I'm still a little bit confused. Previously I was routing my remotes through OpenVpn. In that case I did not need to create an acl rule for them. The OpenVPN tunnels did work through the check box in the resolver settings. Is it possible that there just might be a bug in the programming to recognize the wireguard tunnel as opposed to being able to distinguish the OpenVPN tunnel?

bingo600

@dma_pf said in DNS Not Working With Phone As Peer:

@bingo600 @johnpoz

And secondly they should not have those tunnels show up in the "Interfaces" check box in the resolver settings.

It's a bit of time since i fiddled w. interfaces in unbound , but the IF selection box , could also tell unbound what interfaces to listen for DNS queries on.

If that is the case you would like to be able to select the WG tunnel IF there, AKA. All IF's should be selectable there.

/Bingo

pfguy2018

@dma_pf said in DNS Not Working With Phone As Peer:

@bingo600 @GenericStudent

Thanks to both of you for all of your help. I spent several hours this morning working on this issue and finally got it resolved. It was a combination of 3 different issues that resolved it.

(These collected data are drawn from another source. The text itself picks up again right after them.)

(** * ATEMLogger: the monitoring and EDL core of [atemlogger7.py]

    A shallow embedding of the functions [generate_edl], [adjust_timecode],
    [get_timecode_from_hyperdeck] and of the polling loop of
    [ATEMMonitorThread.run], followed by the properties proved about them.

    Conventions of the embedding.
    - A Python [int] is a [Z] (both are unbounded).
    - A Python [str] or [bytes] value is a [string], i.e. a sequence of
      bytes.  For ASCII text, which is what the f-strings of the program
      produce and what the recording deck sends, byte-wise [split], [strip],
      [startswith], [in] and [int] coincide with Python's.  Outside ASCII,
      Python's [strip] and [int] know further blanks and digits; those are
      not part of the model, and neither is the optional limit on the number
      of digits [int] accepts.
    - A value that is either [None] or a [str] is an [option string].
    - A [try: ... except Exception] block is a computation in [result],
      followed by a [match] on its outcome. *)

From Stdlib Require Import ZArith Lia Ascii String List Bool.
From stdpp Require Import base option list strings gmap.
Import ListNotations.

Local Open Scope Z_scope.

(** ** Exceptions *)

Inductive exn : Set :=
  | ValueError | AttributeError | IndexError | TypeError
  | OSError | UnicodeDecodeError | NameError.
(** X10. A call of [Cache.store] that the client refuses is counted by
    [replay] but not listed: with as many inputs as outputs before it,
    [replay] afterwards reports one call more than it prints lines. *)
Theorem replay_after_refused_store (w : world) (data : pyval) (e : exn) (n : Z)
    (ins outs : list string) :
  let w1 := snd (call Cache.store [data] w) in
  list_at w "Cache.store:inputs" = Some ins ->
  list_at w "Cache.store:outputs" = Some outs ->
  counter w "Cache.store" = Some n -> n < Redis.LLONG_MAX ->
  Redis.encode data = Raise e ->
  length ins = length outs ->
  Forall (fun i => utf8_valid i = true) ins ->
  Forall (fun o => utf8_valid o = true) outs ->
  fst (call Cache.store [data] w) = Raise e /\
  replay Cache.store w1 =
    (Ok PNone,
     logs ([Cmd (LRANGE "Cache.store:inputs" 0 (-1));
            Cmd (LRANGE "Cache.store:outputs" 0 (-1));
            Print ("Cache.store was called "
                   +:+ dec (Z.of_nat (length ins) + 1) +:+ " times:")]
           ++ map (replay_line "Cache.store") (zip ins outs)) w1) /\
  length (zip ins outs) = length ins.
Proof.
  intros w1 Hin Hout Hc Hn Hb Hlen Vin Vout. subst w1.
  rewrite (ExerciseFacts.store_refused w data e n ins Hin Hc Hn Hb). cbn [fst snd].
  split; [reflexivity|].
  set (w1 := draw _).
  assert (list_at w1 "Cache.store:inputs" = Some (ins ++ [str_tuple [data]])) as Hin1.
  { subst w1. autorewrite with views.
    apply (list_at_rewrite (log _ w)). }
  assert (list_at w1 "Cache.store:outputs" = Some outs) as Hout1
    by (subst w1; autorewrite with views; exact Hout).
  assert (zip (ins ++ [str_tuple [data]]) outs = zip ins outs) as Hzip.
  { rewrite <- (app_nil_r outs) at 1.
    rewrite zip_with_app by exact Hlen. apply app_nil_r. }
  split.
  - rewrite (replay_run Cache.store w1 _ outs Hin1 Hout1)
      by (rewrite Hzip; now apply ExerciseFacts.Forall_zip_valid).
    rewrite Hzip, length_app, Nat2Z.inj_add. reflexivity.
  - rewrite length_zip_with. lia.
Qed.

Lemma hex_digit_ascii (n : N) : byte_in 0 127 (hex_digit n) = true.
Proof.
  destruct n as [|p]; [reflexivity|].
  do 4 (try (destruct p as [p|p|])); reflexivity.
Qed.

Before I get to the solution I want to clarify that the setup I have is using a dedicated assigned interface with a gateway assigned to it for the remote access tunnel. Like this:

I found that first issue I had was the NAT Rule I posted above was not needed:

The second issue I had was the NAT Rule I posted above was also not needed:

The reason it is not needed is because the 10.0.9.0 network is already know to pfsense through the assignment of that network to the wireguard interface and gateway. If there was no local pfsense interface assigned to that wireguard tunnel then the NAT rule would have been required.

The third issue was exactly what @bingo600 pointed out. I did need to create a rule to allow the 10.0.9.0 network to assess the DNS resolver like this:

I am very perplexed as to why that allow rule had to be created. The setting I posted above,
should have allowed the DNS queries as the 10.0.9.0 network is a local pfsense network. The pfsense cleary indicates that by selecting "All" there should not need an allow rule. Per the pfsense documentation:

I'm obviously misunderstanding something about why that access rule is required. If you can help me understand that better I'd greatly appreciate it.

Thank you guys for all of your help. I've been trying to figure this issue out for several weeks and your input got me pointed in the right direction to get it resolved.

Thank you so much for this post. I was experiencing exactly the same issue and you helped to fix it!